Local veterans remembered ahead of Memorial Day

Local veterans remembered ahead of Memorial Day

Madelyn Paquette, state president for Rhode Island Children of the Revolution, shares the history of Henrietta Drummond, the first Rhode Islander to make the ultimate sacrifice during World War I, before placing a flag on her memorial on Sunday. (Breeze photos by Nicole Dotzenrod)

PAWTUCKET – Many pass by the monument at the corner of Mineral Spring Avenue and Main Street in Pawtucket, but few stop to remember the person memorialized there.

This week, a small group sought to change that, holding a ceremony ahead of Memorial Day for U.S. Army nurse Henrietta Isabella Drummond, the first Rhode Islander to make the ultimate sacrifice during World War I.

Members of the Daughters of the American Revolution, joined by the Rev. Ken Postle of the Blackstone Valley Historical Society, shared Drummond’s story during the ceremony at Collyer Park on Sunday afternoon.

Drummond was born in Pawtucket in 1892, volunteering for the American Red Cross to follow her call to nursing. She was shipped off to Europe, working 15-hour days caring for sick and injured soldiers.

She became ill within a week of her arrival and succumbed to the infection, likely from typhoid fever or the Spanish flu, dying in October of 1919 in Nievers, France, at age 25 – the first R.I. woman to give her life serving her country during World War I.

“It’s not a waste of a life because she died so quickly or so young, because the impact she has is eternal to God,” Postle said. “She went to serve and gave herself to her country; her sacrifice is not a waste of a young life. It’s never a waste when you give all that you have.

“Nursing in World War I was exhausting, often dangerous work and the women who volunteered experienced the horrors of war firsthand,” said Madelyn Paquette, state president for Rhode Island Children of the Revolution.

“Nurses continue to serve today as role models, showing courage in the face of danger, kindness toward others and compassion for their service to their country. Nurses are not only fighting for the lives of their patients, but fighting for their own lives in the face of this current global pandemic,” she continued.

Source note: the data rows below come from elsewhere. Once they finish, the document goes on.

(** X12. No connection is kept from one [RoundTrip] to the next: two
    calls in a row for registered hosts dial twice, once each, also when
    both are for the same host. *)
Theorem RoundTrip_dials_anew_each_time :
  ∀ (req1 req2 : http.Request) (u1 u2 : url.URL) (p1 p2 : string)
    (w : World) (s : State),
    http.URL req1 = Some u1 → url.Scheme u1 = Scheme → url.Host u1 ≠ "" →
    map_index (pipeMapping (tr s)) (url.Host u1) = (p1, true) →
    http.URL req2 = Some u2 → url.Scheme u2 = Scheme → url.Host u2 ≠ "" →
    map_index (pipeMapping (tr s)) (url.Host u2) = (p2, true) →
    ∃ r s', (RoundTrip req1;; RoundTrip req2) w s = Done r s'
            ∧ List.filter is_dial (added s ((RoundTrip req1;; RoundTrip req2) w s)) =
                [sockets_DialPipe p1 (DialTimeout (tr s));
                 sockets_DialPipe p2 (DialTimeout (tr s))].
Proof.
  intros req1 req2 u1 u2 p1 p2 w s HU1 HS1 HH1 HM1 HU2 HS2 HH2 HM2.
  assert (Hone : ∀ req u p s0,
    http.URL req = Some u → url.Scheme u = Scheme → url.Host u ≠ "" →
    map_index (pipeMapping (tr s0)) (url.Host u) = (p, true) →
    ∃ r a, RoundTrip req w s0 = Done r {| tr := tr s0; log := log s0 ++ a |}
           ∧ List.filter is_dial a = [sockets_DialPipe p (DialTimeout (tr s0))]).
  { intros req u p s0 HU HS HH HM.
    rewrite (RoundTrip_exchange req u p) by assumption. cbv zeta.
    destruct (w _ (sockets_DialPipe _ _)) as [c|err].
    - unfold write_deadline, read_deadline.
      destruct (w _ (Request_Write _ _)); repeat case_decide;
        rewrite <- ?app_assoc;
        (eexists _, _; split; [reflexivity|reflexivity]).
    - eexists _, _. split; [reflexivity|reflexivity]. }
  destruct (Hone req1 u1 p1 s HU1 HS1 HH1 HM1) as (r1 & a1 & E1 & D1).
  destruct (Hone req2 u2 p2 {| tr := tr s; log := log s ++ a1 |}
              HU2 HS2 HH2 HM2) as (r2 & a2 & E2 & D2).
  unfold mbind, Go_bind, bind. rewrite E1, E2. cbn [tr log] in *.
  rewrite <- app_assoc. rewrite added_Done.
  eexists _, _. split; [reflexivity|].
  rewrite List.filter_app, D1, D2. reflexivity.
Qed.

Lemma RoundTrip_dials_anew_each_time_witness :
  ∃ r s', (RoundTrip docker_req;; RoundTrip docker_req) happy
            (start (docker_Transport 5 3)) = Done r s'
          ∧ List.filter is_dial
              (added (start (docker_Transport 5 3))
                 ((RoundTrip docker_req;; RoundTrip docker_req) happy
                    (start (docker_Transport 5 3)))) =
              [sockets_DialPipe "//./pipe/docker_engine" 0;
               sockets_DialPipe "//./pipe/docker_engine" 0].
Proof.
  apply (RoundTrip_dials_anew_each_time docker_req docker_req docker_url
           docker_url "//./pipe/docker_engine" "//./pipe/docker_engine"
           happy (start (docker_Transport 5 3)));
    first [reflexivity|discriminate].
Defined.
(** C1, as amended. The contract keeps no table of requests and compares
    nothing before it writes. When the executive [e] who issued the pending
    aggregation request delivers its callback and the callback is accepted,
    the decoded handles are stored with [isAggregated = true] in the report
    of [e] whatever that report held before, and the request is no longer
    pending. That changes nothing for the contract: a further callback for
    the same request id is accepted exactly when its proof verifies and its
    payload decodes, and the report of [e] then holds the handles of that
    payload. Repeating the first callback leaves the storage as it was. *)
Theorem aggregateFeedback_overwrites env requestId results proof w e o :
  issuer w requestId aggregateFeedback_selector = Some e →
  sender env = e →
  aggregateFeedback env requestId results proof (storage w) = Ok o →
  let delivered := AggregateFeedback requestId results proof in
  let w' := world_step env delivered w in
  (∃ avgScores overallScore,
      abi_decode results = Ok (avgScores, overallScore)
      ∧ mget (reports (storage w')) e = decoded_report avgScores overallScore)
  ∧ (∀ prior,
       aggregateFeedback env requestId results proof
         (set_reports (storage w) (<[e := prior]> (reports (storage w))))
       = Ok o)
  ∧ issuer w' requestId aggregateFeedback_selector = None
  ∧ (∀ results' proof',
       (is_Ok (aggregateFeedback env requestId results' proof' (storage w'))
        ↔ checkSignatures requestId results' proof' = true
          ∧ is_Ok (abi_decode results'))
       ∧ ∀ o', aggregateFeedback env requestId results' proof' (storage w')
               = Ok o' →
           ∃ avgScores' overallScore',
             abi_decode results' = Ok (avgScores', overallScore')
             ∧ mget (reports (state o')) e
               = decoded_report avgScores' overallScore')
  ∧ exec env delivered (storage w') = storage w'.
Proof.
  intros Hissued <- Hok delivered w'.
  pose proof Hok as (Hsig & avgs & overall & Hdec & ->)%aggregateFeedback_Ok.
  assert (storage w' = state (generated env avgs overall (storage w))) as Hw'.
  { unfold w', world_step, delivered. simpl. by rewrite Hok. }
  split; [|split; [|split; [|split]]].
  - exists avgs, overall. split; [done|]. rewrite Hw'. simpl. apply mget_insert.
  - intros prior. rewrite aggregateFeedback_eq, Hsig, Hdec. f_equal.
    unfold generated, set_reports. simpl. by rewrite insert_insert_eq.
  - apply issuer_complete; [done|eexists; simpl; exact Hok|].
    simpl. rewrite Hok. intros o [= <-] e. simpl. by intros [<-|[]] acc.
  - intros results' proof'. split.
    + unfold is_Ok. rewrite aggregateFeedback_eq. split.
      * intros [o' Ho'].
        destruct (checkSignatures requestId results' proof'); [|done].
        destruct (abi_decode results') as [[avgs' overall']|]; [|done]. eauto.
      * intros [-> [[avgs' overall'] ->]]. eauto.
    + intros o' (_ & avgs' & overall' & Hd' & ->)%aggregateFeedback_Ok.
      exists avgs', overall'. split; [done|]. simpl. apply mget_insert.
  - unfold exec, delivered. simpl. rewrite Hw'.
    rewrite aggregateFeedback_eq, Hsig, Hdec. simpl.
    unfold set_reports. simpl. by rewrite insert_insert_eq.
Qed.

(** C4. Callback application is all-or-nothing. When the proof of an
    aggregation or decryption callback does not verify against the request id
    and the payload, or the payload does not decode, the call reverts: the
    storage, the pending requests and so every report are what they were, and
    a report that was not aggregated is still not aggregated. *)
Theorem rejected_callback_changes_nothing env requestId payload proof c w :
  c = AggregateFeedback requestId payload proof
  ∨ c = DecryptReport requestId payload proof →
  checkSignatures requestId payload proof = false
  ∨ succeeds (abi_decode payload) = false →
  succeeds (call env c (storage w)) = false
  ∧ exec env c (storage w) = storage w
  ∧ world_step env c w = w
  ∧ ∀ e, isAggregated (mget (reports (storage w)) e) = false →
         isAggregated (mget (reports (storage (world_step env c w))) e) = false.
Proof.
  intros Hc Hbad.
  assert (∃ f, call env c (storage w) = Err f) as [f Hf].
  { destruct Hc as [-> | ->]; simpl;
      rewrite ?aggregateFeedback_eq, ?decryptReport_eq;
      destruct Hbad as [-> | Hdec]; eauto;
      destruct (abi_decode payload) as [[??]|]; try done;
      destruct (checkSignatures requestId payload proof); eauto. }
  unfold world_step, exec. rewrite Hf. done.
Qed.

End Callbacks.

(** * Submission, the aggregation gate and the decryption gate *)

Section Gates.
Context `{FHE : FHELib}.
(** A registration with Alice's address, in another spelling. *)
Definition clash_body : PartialUser :=
  mkPartialUser (Some "al") (Some " Alice@X.COM") (Some "Pw9!zzzz")
    None None None None None None None None.

(** The world after an admin has disabled Alice's account. *)
Definition ban_body : PartialUser :=
  mkPartialUser None None None None None (Some false) None None None None None.
Definition banned : World :=
  mkWorld (<[alice_id := set_isActive false alice]> (users world)) [].

(** Requests that carry the access token of Alice, and of Bob the admin. *)
Definition alice_request : AuthRequest :=
  mkAuthRequest (Some "Bearer acc.65a000000000000000000001#2000#902000")
    None None None.
Definition bob_request : AuthRequest :=
  mkAuthRequest (Some "Bearer acc.65a000000000000000000002#2000#902000")
    None None None.

(** Carol registers on an empty collection at time 0. *)
Definition carol_id : ObjectId := "65a000000000000000000003".
Definition carol_body : PartialUser :=
  mkPartialUser (Some "carol") (Some "carol@x.com") (Some "Pw3!cccc")
    None None None None None None None None.
Definition after_register : World :=
  @serve jwt hashing bson strings (Register carol_body "rawC" "s3" carol_id) 0
    (mkWorld ∅ []).
Definition carol : User :=
  mkUser "carol" "carol@x.com" "$2b$10$s3$Pw3!cccc" RoleUser false true None
    (Some "sha256:rawC") (Some 86400000) None None.


End Demo.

This year’s group of Beacon-Pole Hill and Pawtucket Chapter Daughters of the American Revolution included third-generation nurses and sisters Denise LaPrade and Monique Ryan.

After the ceremony honoring nurse Drummond, the small group headed to a nearby veterans memorial at Wilkinson Park to place flags at “Liberty Arming the Patriot,” an 1896 Civil War monument depicting a farmer abandoning his plow to take up arms.

Postle continued flagging across the Blackstone Valley this week, stopping at dozens of ceremonies.

He usually tries to bring in a scout groups or classrooms of students to place the flags, but this year limits on gatherings due to coronavirus have left him scrambling for help. Under the usual circumstances, Postle said he likes to encourage children to participate, “because it’s a chance to learn what our freedoms cost.”

He is looking for some volunteers to come to Pawtucket’s Oak Grove Cemetery on Saturday beginning at 9 a.m. to help flag. With help, Postle said he can finish the effort in about an hour, but it would take closer to three to do it alone.

With or without help, Postle will be out rain or shine, stopping at thousands of veterans’ graves to place a flag and honor their service.

“When you do this work for a few yours it begins to tear at you emotionally. You can’t put these flags down and not think about the people buried there,” he said. “Whoever places the flag, I ask that they take a moment – read the name on the stone, if you can, and pause to remember the person there and the sacrifices they made.”

Paquette places a wreath on the Pawtucket memorial for Rhode Island’s first World War I casualty.
Denise LaPrade, Madelyn Paquette, Brenda Machado, Laurie McDonough Greaney and Monique Ryan, above, stand in front of “Liberty Arming the Patriot,” one of Pawtucket’s war memorials before placing flags to honor those who gave the ultimate sacrifice in service of their country.